Lemma norm_loop_spec s l : 0 < s < bits -> forall m p n1 r, Forall (limb A) l -> limb A n1 -> bytes_at m p l -> 0 <= r < d -> dest_ok dst m p (Z.of_nat (length l) + 1) ->
  exists q r', norm_loop (dest_put dst) div (length l) m p s n1 r = Next (dest_wr dst m q, Z.shiftr r' s) /\ length q = S (length l) /\ Forall (limb A) q /\ 0 <= r' < d /\
    r * (B * B ^ Z.of_nat (length l)) + (2 ^ s * (lval A l + B ^ Z.of_nat (length l) * n1) - B * B ^ Z.of_nat (length l) * Z.shiftr n1 (bits - s)) = lval A q * d + r'.
Proof.
  intros Hs. induction l as [|n0 l IH] using rev_ind; intros m p n1 r Hl Hn1 Hb Hr Hok.
  - cbn [length norm_loop] in *. destruct (lshift_limb A s Hs n1 0 Hn1 (limb_0 A)) as [Lx Ex]. rewrite Z.shiftr_0_l, Z.lor_0_r in *. destruct (div_ok r _ Hr Lx) as (q0 & r0 & -> & Lq & Hr0 & E0). cbn [flow_bind].
    destruct (@dest_put_spec R dst m p _ [] 0 q0 Hok eq_refl ltac:(lia) Hb) as (m' & -> & _ & _ & Hw). cbn [flow_bind]. exists [q0], r0.
    rewrite <- (app_nil_l [q0]), <- (Hw [] eq_refl). split; [destruct dst; reflexivity|]. split; [reflexivity|]. split; [forall_list|]. split; [exact Hr0|].
    cbn [app lval]. change (Z.of_nat 0) with 0. rewrite Z.pow_0_r, !Z.mul_1_r. lia.
  - rewrite length_app in *. cbn [length] in *. rewrite Nat.add_1_r in *. cbn [norm_loop]. apply Forall_app in Hl as [Hl Hx]. inversion_clear Hx as [|? ? Lx _].
    apply bytes_at_app in Hb as [Hb Hx]. apply bytes_at_cons in Hx as [Hx Hnil]. rewrite (lload_at _ _ _ Hx). cbn [flow_bind].
    destruct (lshift_limb A s Hs n1 n0 Hn1 Lx) as [Ly Ey]. set (y := Z.lor _ _) in *. destruct (div_ok r y Hr Ly) as (q0 & r0 & -> & Lq & Hr0 & E0). cbn [flow_bind].
    destruct (@dest_put_spec R dst m p _ (l ++ [n0]) (Z.of_nat (length l) + 1) q0 Hok) as (m' & -> & Hb' & Hok' & Hw); [rewrite length_app; cbn [length]; lia|lia|apply bytes_at_app; split; [exact Hb|apply bytes_at_cons; auto]|].
    cbn [flow_bind]. apply bytes_at_app in Hb' as [Hb' _]. destruct (IH m' p n0 r0 Hl Lx Hb' Hr0 Hok') as (q & r' & -> & El & Lq' & Hr' & E').
    exists (q ++ [q0]), r'. rewrite (Hw q) by (rewrite El, length_app; cbn [length]; lia). split; [reflexivity|]. rewrite length_app, El. split; [cbn [length]; lia|]. split; [apply Forall_app; auto|]. split; [exact Hr'|].
    rewrite !lval_app, El. cbn [lval]. rewrite !Nat2Z.inj_succ, !Z.pow_succ_r by lia. set (P := B ^ Z.of_nat (length l)) in *.
    transitivity (B * P * (r * B + (2 ^ s * n1 - B * Z.shiftr n1 (bits - s))) + 2 ^ s * (lval A l + P * n0)); [ring|].
    replace (2 ^ s * n1 - B * Z.shiftr n1 (bits - s)) with (y - Z.shiftr n0 (bits - s)) by lia.
    transitivity (B * P * (r * B + y) + (2 ^ s * (lval A l + P * n0) - B * P * Z.shiftr n0 (bits - s))); [ring|]. rewrite E0.
    transitivity (B * P * q0 * d + (r0 * (B * P) + (2 ^ s * (lval A l + P * n0) - B * P * Z.shiftr n0 (bits - s)))); [ring|]. rewrite E'. ring.
Qed.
|---|
→ **The problem**
Copy out exactly the lines running from the line with "transitivity (B * P * (r * B + y)" to the end of the records, inclusive.

→ **Answer area**
    transitivity (B * P * (r * B + y) + (2 ^ s * (lval A l + P * n0) - B * P * Z.shiftr n0 (bits - s))); [ring|]. rewrite E0.
    transitivity (B * P * q0 * d + (r0 * (B * P) + (2 ^ s * (lval A l + P * n0) - B * P * Z.shiftr n0 (bits - s)))); [ring|]. rewrite E'. ring.
Qed.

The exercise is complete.